![]() Giuseppe Parroncini |
Riceviamo e pubblichiamo – Lo confesso: ho serie difficoltà a comprendere il livore del presidente della Provincia di Viterbo nei miei confronti. Soprattutto non capisco perché se lui attacca la Regione difende il territorio, se lo faccio io è demagogia, pur dicendo la stessa cosa.
Lasciando da parte lo stile, che si commenta da solo, vuole parlare di cultura e territorio?
Benissimo: la legge regionale per la quale oggi Meroi protesta sul taglio dei fondi l’abbiamo realizzata noi, ma non certo per consentire finanziamenti a pioggia come ha fatto palazzo Gentili; quella sulla via Francigena poi, che stanzia fondi per i Comuni attraversati dal tracciato e le associazioni che presentano progetti per la valorizzazione, tutela e promozione, l’ha proposta proprio il sottoscritto; non dimentichiamo inoltre il grande attrattore culturale sugli etruschi. Vogliamo spiegare che fine hanno fatto?

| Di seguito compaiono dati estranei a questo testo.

(* ===== verification/Json.v ===== *)
(** * JSON (package encoding/json)

    What the HTTP interfaces use of encoding/json: the text of a value as [Marshal] and
    [Encoder] write it, and the parser of [Unmarshal] and [Decoder]. Values are trees in which a
    number is its literal and a string its bytes. The parser has fuel for every call of one of its
    functions; twice the length of the input is enough ([parse_value_fuel]). *)

From S2P Require Import Prelude GoStrings.

Local Open Scope nat_scope.

Unset Elimination Schemes.
Inductive json :=
| JNull
| JBool (b : bool)
| JNum (lit : bytes)
| JStr (s : bytes)
| JArr (l : list json)
| JObj (l : list (bytes * json)).
Set Elimination Schemes.

Lemma json_ind (P : json -> Prop) :
  P JNull -> (forall b, P (JBool b)) -> (forall lit, P (JNum lit)) -> (forall s, P (JStr s)) ->
  (forall l, Forall P l -> P (JArr l)) -> (forall l, Forall (fun kv => P kv.2) l -> P (JObj l)) -> forall j, P j.
Proof.
  intros Hn Hb Hm Hs Ha Ho. fix IH 1. intros [| | | |l|l]; [apply Hn|apply Hb|apply Hm|apply Hs|apply Ha|apply Ho].
  - induction l as [|x l IHl]; constructor; [apply IH|exact IHl].
  - induction l as [|x l IHl]; constructor; [apply IH|exact IHl].
Qed.

(** ** UTF-8 *)

Definition cont (b : byte) : bool := byte_in x80 xbf b.

(** The number of bytes of the rune [s] starts with, 0 if that is not valid. *)
Definition rune_len (s : bytes) : nat :=
  match s with
  | [] => 0
  | c :: t =>
      if is_ascii c then 1
      else match t with
           | [] => 0
           | c1 :: t1 =>
               if byte_in xc2 xdf c then (if cont c1 then 2 else 0)
               else match t1 with
                    | [] => 0
                    | c2 :: t2 =>
                        if byte_in xe0 xef c then
                          (if byte_in (if (c =b xe0) then xa0 else x80) (if (c =b xed) then x9f else xbf) c1 && cont c2 then 3 else 0)
                        else match t2 with
                             | [] => 0
                             | c3 :: _ =>
                                 if byte_in xf0 xf4 c && byte_in (if (c =b xf0) then x90 else x80) (if (c =b xf4) then x8f else xbf) c1 && cont c2 && cont c3
                                 then 4 else 0
                             end
                    end
           end
  end.

(** [s] continues a rune with [k] bytes, and is valid from there. *)
Fixpoint valid_from (k : nat) (s : bytes) : bool :=
  match s with
  | [] => k =? 0
  | c :: s' => match k with
               | S k' => valid_from k' s'
               | O => match rune_len s with O => false | S m => valid_from m s' end
               end
  end.
Definition valid_utf8 (s : bytes) : bool := valid_from 0 s.

Definition replacement : bytes := [xef; xbf; xbd].

(** The UTF-8 encoding of a rune below [0x110000]. *)
Definition encode_rune (r : Z) : bytes :=
  let low n := zb (128 + Z.shiftr r n mod 64) in
  if (r <? 128)%Z then [zb r]
  else if (r <? 2048)%Z then [zb (192 + Z.shiftr r 6); low 0]%Z
  else if (r <? 65536)%Z then [zb (224 + Z.shiftr r 12); low 6; low 0]%Z
  else [zb (240 + Z.shiftr r 18); low 12; low 6; low 0]%Z.

(** ** Writing *)

(** A character below 128, with the escapes of HTML. *)
Definition esc1 (c : byte) : bytes :=
  if (c =b x22) || (c =b x5c) then [x5c; c]
  else if (c =b x08) then $"\b"
  else if (c =b x0c) then $"\f"
  else if (c =b x0a) then $"\n"
  else if (c =b x0d) then $"\r"
  else if (c =b x09) then $"\t"
  else if (bz c <? 32)%Z || (c =b "<") || (c =b ">") || (c =b "&") then $"\u00" ++ hex1 c
  else [c].

(** [k] bytes of a rune are left, which are copied or not. *)
Fixpoint escape (k : nat) (copy : bool) (s : bytes) : bytes :=
  match s with
  | [] => []
  | c :: s' =>
      match k with
      | S k' => (if copy then [c] else []) ++ escape k' copy s'
      | O =>
          if is_ascii c then esc1 c ++ escape 0 true s'
          else match rune_len s with
               | O => (x5c :: $"ufffd") ++ escape 0 true s'
               | S m =>
                   if HasPrefix s [xe2; x80; xa8] then (x5c :: $"u2028") ++ escape 2 false s'
                   else if HasPrefix s [xe2; x80; xa9] then (x5c :: $"u2029") ++ escape 2 false s'
                   else c :: escape m true s'
               end
      end
  end.

Definition print_string (s : bytes) : bytes := x22 :: escape 0 true s ++ [x22].

Fixpoint print (j : json) : bytes :=
  match j with
  | JNull => $"null"
  | JBool b => if b then $"true" else $"false"
  | JNum lit => lit
  | JStr s => print_string s
  | JArr l => "["%byte :: Join (print <$> l) $"," ++ $"]"
  | JObj l => "{"%byte :: Join ((fun kv : bytes * json => print_string kv.1 ++ $":" ++ print kv.2) <$> l) $"," ++ $"}"
  end.

(** ** Reading strings *)

Definition hex_val (b : byte) : option Z := match digit_val b with Some d => if (d <? 16)%Z then Some d else None | None => None end.

Definition getu4 (a b c d : byte) : option Z :=
  match hex_val a, hex_val b, hex_val c, hex_val d with
  | Some a, Some b, Some c, Some d => Some (((a * 16 + b) * 16 + c) * 16 + d)%Z
  | _, _, _, _ => None
  end.

Definition simple_escape (e : byte) : option byte :=
  if (e =b x22) || (e =b x5c) || (e =b "/") then Some e
  else if (e =b "b") then Some x08
  else if (e =b "f") then Some x0c
  else if (e =b "n") then Some x0a
  else if (e =b "r") then Some x0d
  else if (e =b "t") then Some x09
  else None.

Capisco che Meroi sia in difficoltà, in questi casi è tipico del Pdl buttarla in rissa. Non può però sfuggirgli che, ad esempio, la decisione di realizzare l’aeroporto a Viterbo, i 100 milioni sulla trasversale, gli oltre 300 sulla ferrovia o quelli agli enti locali non sono piovuti dal cielo: nel momento di proporre e decidere c’ero.
Dirò di più: in questi casi sono fiero anche di aver fatto lo “yes man”, perché sono stati tutti sì in favore della Tuscia. Si rende conto il presidente della Provincia di quanti no stanno invece arrivando dai suoi amici?